Sunday, February 10, 2019

My Log 698 Feb 10 2019: Chronicles from my Tenth Decade: 132; My latest post on Facebook by Ben Richardson; a Canadian take on US healthcare.

My eldest son Ben, who lives in Austin, Texas, has recently described his experiences when searching for adequate health care, which has always come at an extravagant price, and has compared it with the single payer system in Canada.  This is a  detailed ailment-by-ailment account that should convince the most sceptical reader.
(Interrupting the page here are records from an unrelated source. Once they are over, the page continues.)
(* ===== verification/Examples.v ===== *)
(** * Concrete inputs

    A small instance of the scheme over the reference implementation: two
    signers out of two, threshold 2, keys written out.  The witnesses of the
    properties run on it. *)

From Stdlib Require Import ZArith Lia Ascii String.
From stdpp Require Import base list.
From S2P Require Import Prelude ModArith Primality Text Group Gmp Miracl Tools Coprime Scheme.
From S2P Require Import Verification BrpcTools Wire Reference.

Open Scope Z_scope.

Local Notation q := curve_order.

(** Points of the reference groups are numbers. *)
Lemma ref_in_G1 P : 0 <= P -> in_G1 P.
Proof.
  intros HP. exists P. split; [done|]. apply ref_eqb_spec. unfold mul1.
  change (P ≡[q] zmul Z.add 0 P 1). rewrite ref_zmul by done. cong_ring.
Qed.

Lemma ref_mul n P Q : 0 <= n -> Q = n * P -> mul1 n P =1= Q.
Proof.
  intros Hn ->. apply ref_eqb_spec. change (zmul Z.add 0 n P ≡[q] n * P). by rewrite ref_zmul.
Qed.

(** Congruences between numbers are decided by their remainders. *)
Lemma cong_eval a b : (a mod q =? b mod q) = true -> a ≡[q] b.
Proof. rewrite Z.eqb_eq. apply cong_mod_eq. Qed.

Lemma not_cong_eval a b : (a mod q =? b mod q) = false -> ~ a ≡[q] b.
Proof. rewrite Z.eqb_neq. intros Hne Hc. by apply Hne, cong_mod_eq. Qed.

(** The message, its point, the polynomial [2 x + 5], two identities. *)
Definition ex_M : Z := 123456789.
Definition ex_Hm : ECP := match hashToPoint ex_M q with Ok P => P | _ => 0 end.
Definition ex_b : list Z := [5].
Definition ex_d : list Z := [2].
Definition ex_ids : list Z := [7; 9].

(** Generator 3, private key 2 of the head, private key 4 of the verifier. *)
Definition ex_alpha : Z := 2.
Definition ex_sk : Z := 4.
Definition ex_pp : Params := mkParams 2 2 q (1 : ECP2) 3 9 [5 : ECP2].
Definition ex_h : Z :=
  match hashToCoprime 600 (9 ^ 4 mod q) (q - 1) order_factors with Ok h => h | _ => 0 end.

(** Shares with random exponent 0: [F 7 = 19] and [F 9 = 23] in the clear. *)
Definition ex_uav (id : Z) : UAV := mkUAV [1] [2 * id + 5] id.
Definition ex_sigma_of (Hm : ECP) : Sigma := mkSigma [1; 1] [19 * Hm : ECP; 23 * Hm : ECP] ex_ids.
Definition ex_sigma : Sigma := ex_sigma_of ex_Hm.

Lemma ex_Hm_ok : hashToPoint ex_M q = Ok ex_Hm.
Proof. vm_compute. reflexivity. Qed.

Lemma ex_Hm_pos : 0 < ex_Hm.
Proof. vm_compute. reflexivity. Qed.

Lemma ex_hash_ok : hashToCoprime 600 (9 ^ 4 mod q) (q - 1) order_factors = Ok ex_h.
Proof. vm_compute. reflexivity. Qed.

Lemma ex_h_ok : 0 <= ex_h /\ Z.gcd ex_h (q - 1) = 1.
Proof. split; vm_compute; [discriminate|reflexivity]. Qed.

#[global] Opaque ex_Hm ex_h.

Lemma ex_good_ids : good_ids ex_ids 2.
Proof.
  pose proof order_gt_1. split_and!; [done| |].
  - intros [|[|i]] Hi; [| |lia]; simpl; split; done.
  - intros [|[|i]] [|[|j]] Hi Hj Hij; simpl; lia.
Qed.

Lemma ex_wf : wf_params ex_pp ex_alpha.
Proof.
  split; [done|by apply ref_eqb_spec|split; [done|vm_compute; discriminate]|done|vm_compute; done].
Qed.

Lemma ex_shares id : 0 <= id < 1000 -> holds_shares ex_pp ex_b ex_d (ex_uav id).
Proof.
  intros Hid. pose proof order_gt_1. assert (3000 < q) by done. split_and!; [done|done|].
  intros [|i] c1 c2 Hc1 Hc2; [|done]. simplify_eq/=. exists 0. split_and!; try lia.
  - done.
  - rewrite Z.pow_0_r. apply cong_eq. simpl. lia.
Qed.

Lemma ex_sigma_ok (Hm : Z) h i aux sig id :
  0 <= h ->
  sg_aux (ex_sigma_of Hm) !! i = Some aux -> sg_sig (ex_sigma_of Hm) !! i = Some sig ->
  sg_IDs (ex_sigma_of Hm) !! i = Some id -> sigma_ok_at ex_pp (share_poly ex_b ex_d 1) Hm h aux sig id.
Proof.
  intros Hh Ha Hs Hid.
  assert (aux = 1 /\ 0 <= 2 * id + 5 /\ sig = (2 * id + 5) * Hm) as (-> & Hf & ->).
  { destruct i as [|[|i]]; [injection Ha as <-; injection Hs as <-; injection Hid as <-..|].
    1,2: split; [reflexivity|split; [lia|reflexivity]]. discriminate Ha. }
  pose proof order_gt_1.
  exists 0, (2 * id + 5). split; [lia|]. split; [lia|]. split; [lia|]. split; [|split].
  - by rewrite Z.pow_1_l.
  - symmetry. by apply ref_mul.
  - rewrite Z.pow_0_r. apply cong_eq. unfold share_poly. simpl. lia.
Qed.

Lemma ex_honest_sigma : honest_sigma ex_pp ex_b ex_d 1 ex_h ex_Hm ex_sigma.
Proof.
  split; [exact ex_good_ids|simpl; lia|simpl; lia|].
  intros i aux sig id. apply ex_sigma_ok, ex_h_ok.
Qed.

Lemma ex_honest_verifier :
  honest_verifier 600 ex_pp ex_alpha ex_sk ex_M ex_b 1 ex_h ex_Hm.
Proof.
  pose proof ex_h_ok as [Hh Hg]. pose proof ex_Hm_pos. assert (5 <= q) by done.
  split; [exact ex_wf|by apply not_cong_eval|done|lia|done|done|exact ex_hash_ok|exact ex_Hm_ok|..].
  - apply ref_in_G1. lia.
  - repeat constructor; lia.
  - exists 5. split; [done|]. apply ref_eqb_spec. change (5 ≡[q] zmul Z.add 0 (secret ex_b 1) 1).
    by rewrite ref_zmul.
Qed.

(** A seeded world; what two UAVs send and the head that collects it. *)
Definition ex_world : World := mkWorld ref_gmp (fun _ => Some 10) 0 [].
Definition ex_parsig (Hm : ECP) (id : Z) : parSig := mkParSig 1 ((2 * id + 5) * Hm : ECP) id.
Definition ex_parsigs : list parSig := [ex_parsig ex_Hm 7; ex_parsig ex_Hm 9].
Definition ex_uavH : UAV_h := mkUAV_h 1 ex_alpha.

Lemma ex_parsig_ok (Hm : Z) id : 0 <= id -> parsig_ok ex_pp (share_poly ex_b ex_d 1) Hm (ex_parsig Hm id).
Proof.
  intros Hid. pose proof order_gt_1. exists 0, (2 * id + 5). simpl.
  split; [lia|]. split; [lia|]. split; [lia|]. split; [done|]. split.
  - symmetry. apply ref_mul; [lia|done].
  - rewrite Z.pow_0_r. apply cong_eq. unfold share_poly. simpl. lia.
Qed.

Lemma ex_parsigs_ok : Forall (parsig_ok ex_pp (share_poly ex_b ex_d 1) ex_Hm) ex_parsigs.
Proof. constructor; [|constructor; [|constructor]]; apply ex_parsig_ok; lia. Qed.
I am happy to open up my Chronicles to allow for such an eloquent piece on the superiority of socialized medicine to one dominated by private profit.

I am getting really sick of people telling me that single payer healthcare is a pipe dream.  It has worked so well for so many countries.  The people who are against it really want to maintain the status quo.  I’m not shitting on Obamacare because it is so much better than what came before it, but it is basically flawed without the single payer option.
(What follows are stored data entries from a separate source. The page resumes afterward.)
(** ** Servers *)

(**  Each of the three servers returns 1 exactly when the service was
    added and a server was started at the listen address, or at any address
    and the program's own port when the address is empty; otherwise -1. *)
Theorem servers_start_codes `{ServerOps} addr :
  Forall (fun rp => (fst rp = 1 \/ fst rp = -1)
    /\ (fst rp = 1 <-> AddService = 0 /\ exists point, Start point = 0
          /\ ((addr = [] /\ point = AnyAddress (snd rp))
              \/ (addr <> [] /\ str2endpoint addr = Some point))))
    [(startServerTA addr, 8000); (startServerTran addr, 8001); (startUAVServer addr, 8002)].
Proof.
  repeat (apply Forall_cons; split; [apply start_server_spec|]). apply Forall_nil. exact I.
Qed.
(** Operands of any two types: the promoted type is at least as wide as
    [int]. *)
Lemma op_mixed_refines op T Src l r :
  ity_ok T -> ity_ok Src -> state_ok Src l -> state_ok T r -> op = OpAdd \/ op = OpSub ->
  let P := ArithmeticPromotion T Src in
  exists s, op_mixed op T Src l r = Ok s /\ state_ok P s
    /\ ValueOrDie s = abs_op op P (convert P (ValueOrDie l)) (convert P (ValueOrDie r)).
Proof.
  intros H HS Hl Hr Hop P. destruct (promotion_ok T Src H HS) as (HP & HP4 & Hsafe).
  unfold op_mixed. fold P in HP, HP4, Hsafe |- *. rewrite Hsafe.
  destruct (Numeric_cast_view P Src l HP HS Hl) as [Hl' <-].
  destruct (Numeric_cast_view P T r HP H Hr) as [Hr' <-]. by apply op_same_refines.
Qed.

Lemma op_checked_refines op T Src l r :
  ity_ok T -> ity_ok Src -> (T = Src -> 4 <= sizeof T) -> state_ok Src l -> state_ok T r -> op = OpAdd \/ op = OpSub ->
  let P := ArithmeticPromotion T Src in
  exists s, op_checked op T Src l r = Ok s /\ state_ok P s
    /\ ValueOrDie s = abs_op op P (convert P (ValueOrDie l)) (convert P (ValueOrDie r)).
Proof.
  intros H HS H4 Hl Hr Hop. unfold op_checked. case_decide as E; [|by apply op_mixed_refines].
  subst Src. specialize (H4 eq_refl). cbv zeta. rewrite promotion_same by done.
  destruct (Numeric_cast_view T T l H H Hl) as [_ <-]. destruct (Numeric_cast_view T T r H H Hr) as [_ <-].
  unfold Numeric_cast. rewrite !decide_True by done. by apply op_same_refines.
Qed.
(* ===== verification/BoundedQueue.v ===== *)
(** * The bounded queue (libsh/butil/containers/bounded_queue.h)

    A ring buffer in a block of memory that the queue owns or borrows.  A
    block is a list of slots, a slot without an object is [None]; a null
    block is [None].  [_count], [_cap] and [_start] are 32-bit unsigned
    numbers and wrap as such.  A returned address is the slot it points to.
    A queue represents the list of its items, topmost first. *)

From Stdlib Require Import ZArith Lia.
From stdpp Require Import base list.
From S2P Require Import Prelude Numerics.

Open Scope Z_scope.

Inductive StorageOwnership : Type := OWNS_STORAGE | NOT_OWN_STORAGE.

Record BoundedQueue (T : Type) : Type := mkQueue {
  q_count : Z;
  q_cap : Z;
  q_start : Z;
  q_ownership : StorageOwnership;
  q_items : option (list (option T))
}.
Arguments mkQueue {T}.
Arguments q_count {T}.
Arguments q_cap {T}.
Arguments q_start {T}.
Arguments q_ownership {T}.
Arguments q_items {T}.

Definition u32 (z : Z) : Z := cast uint32 z.
Definition u64 (z : Z) : Z := cast uint64 z.

(** [_mod]: the loop subtracts [cap]; it never ends when [cap] is zero. *)
Fixpoint mod_loop (fuel : nat) (off cap : Z) : outcome Z :=
  match fuel with
  | O => Diverge
  | S fuel => if cap <=? off then mod_loop fuel (u32 (off - cap)) cap else Ok off
  end.

Definition q_mod (off cap : Z) : outcome Z := mod_loop (S (Z.to_nat (off / cap))) off cap.

Section Queue.
Context {T : Type}.

(** Memory accesses through [(T * )_items + i]. *)
Definition slot (q : BoundedQueue T) (i : Z) : outcome (option T) :=
  match q_items q with
  | Some slots => vec_at slots i
  | None => Fault OutOfRange
  end.

Definition store (q : BoundedQueue T) (i : Z) (v : option T) : outcome (option (list (option T))) :=
  _ ← slot q i; Ok (fmap (fun slots => <[Z.to_nat i := v]> slots) (q_items q)).

Definition load (q : BoundedQueue T) (i : Z) : outcome T :=
  s ← slot q i;
  match s with Some v => Ok v | None => Fault Uninitialised end.

(** Construction in place, assignment to a live object, destruction. *)
Definition construct (q : BoundedQueue T) (i : Z) (v : T) : outcome (BoundedQueue T) :=
  items ← store q i (Some v);
  Ok (mkQueue (q_count q) (q_cap q) (q_start q) (q_ownership q) items).

Definition assign (q : BoundedQueue T) (i : Z) (v : T) : outcome (BoundedQueue T) :=
  _ ← load q i; construct q i v.

Definition destroy (q : BoundedQueue T) (i : Z) : outcome (BoundedQueue T) :=
  _ ← load q i; items ← store q i None;
  Ok (mkQueue (q_count q) (q_cap q) (q_start q) (q_ownership q) items).

Definition set_count (q : BoundedQueue T) (c : Z) : BoundedQueue T :=
  mkQueue (u32 c) (q_cap q) (q_start q) (q_ownership q) (q_items q).

Definition set_start (q : BoundedQueue T) (s : Z) : BoundedQueue T :=
  mkQueue (q_count q) (q_cap q) (u32 s) (q_ownership q) (q_items q).

(** ** Constructors and destructor

    [sz] is [sizeof(T)]; the borrowed block holds [memsize / sz] slots.
    [malloc] gives an uninitialised block or a null one. *)
Definition BoundedQueue_mem (sz : Z) (mem : option (list (option T))) (memsize : Z)
    (ownership : StorageOwnership) : BoundedQueue T :=
  mkQueue 0 (u32 (memsize / sz)) 0 ownership mem.

Definition BoundedQueue_cap (sz : Z) (malloc_ok : bool) (capacity : Z) : BoundedQueue T :=
  mkQueue 0 (u32 capacity) 0 OWNS_STORAGE
    (if malloc_ok then Some (replicate (Z.to_nat (u64 (capacity * sz) / sz)) None) else None).

Definition BoundedQueue_default : BoundedQueue T := mkQueue 0 0 0 NOT_OWN_STORAGE None.

(** ** Operations *)

Definition push (q : BoundedQueue T) (item : T) : outcome (bool * BoundedQueue T) :=
  if q_count q <? q_cap q then
    i ← q_mod (u32 (q_start q + q_count q)) (q_cap q);
    q ← construct q i item;
    Ok (true, set_count q (q_count q + 1))
  else Ok (false, q).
        After ten years of living in the US as a non resident alien on assorted work visas, I met my wife Natalie in 2012 and we were married in 2014.  Natalie, while generally healthy has a lot of stomach problems and some other ailments.  
I got my Permanent Resident status in 2015 in time to sign up for Obamacare.  As I am a self employed musician/touring soundman and she is in the service industry we average around between $20000 to $45000 a year taxable income (depending on how much work I can drum up).  So when we signed up, we picked a Silver Plan from Humana, which seemed like a good deal.  $6900 a year was the cost of the plan, but with the subsidy we only had to pay $1440 a year.  For this we got Primary Care doctor and urgent care visits for a $35 copay, Specialists were $50 copay.  Anything extra we had to pay 100% till we reached a $1400 deductible and once we reached that limit, we had to pay a coinsurance of 20%.  Once we reached $4500 in additional spending the insurance would cover 100% from then on.  Drugs were also cheaper through the plan
It worked fairly well for the first few months until I got an unanticipated job for quite a bit more money.  Once I had corrected my projected income through the Obamacare website our subsidy dropped and our yearly payment rose to a total of $3840.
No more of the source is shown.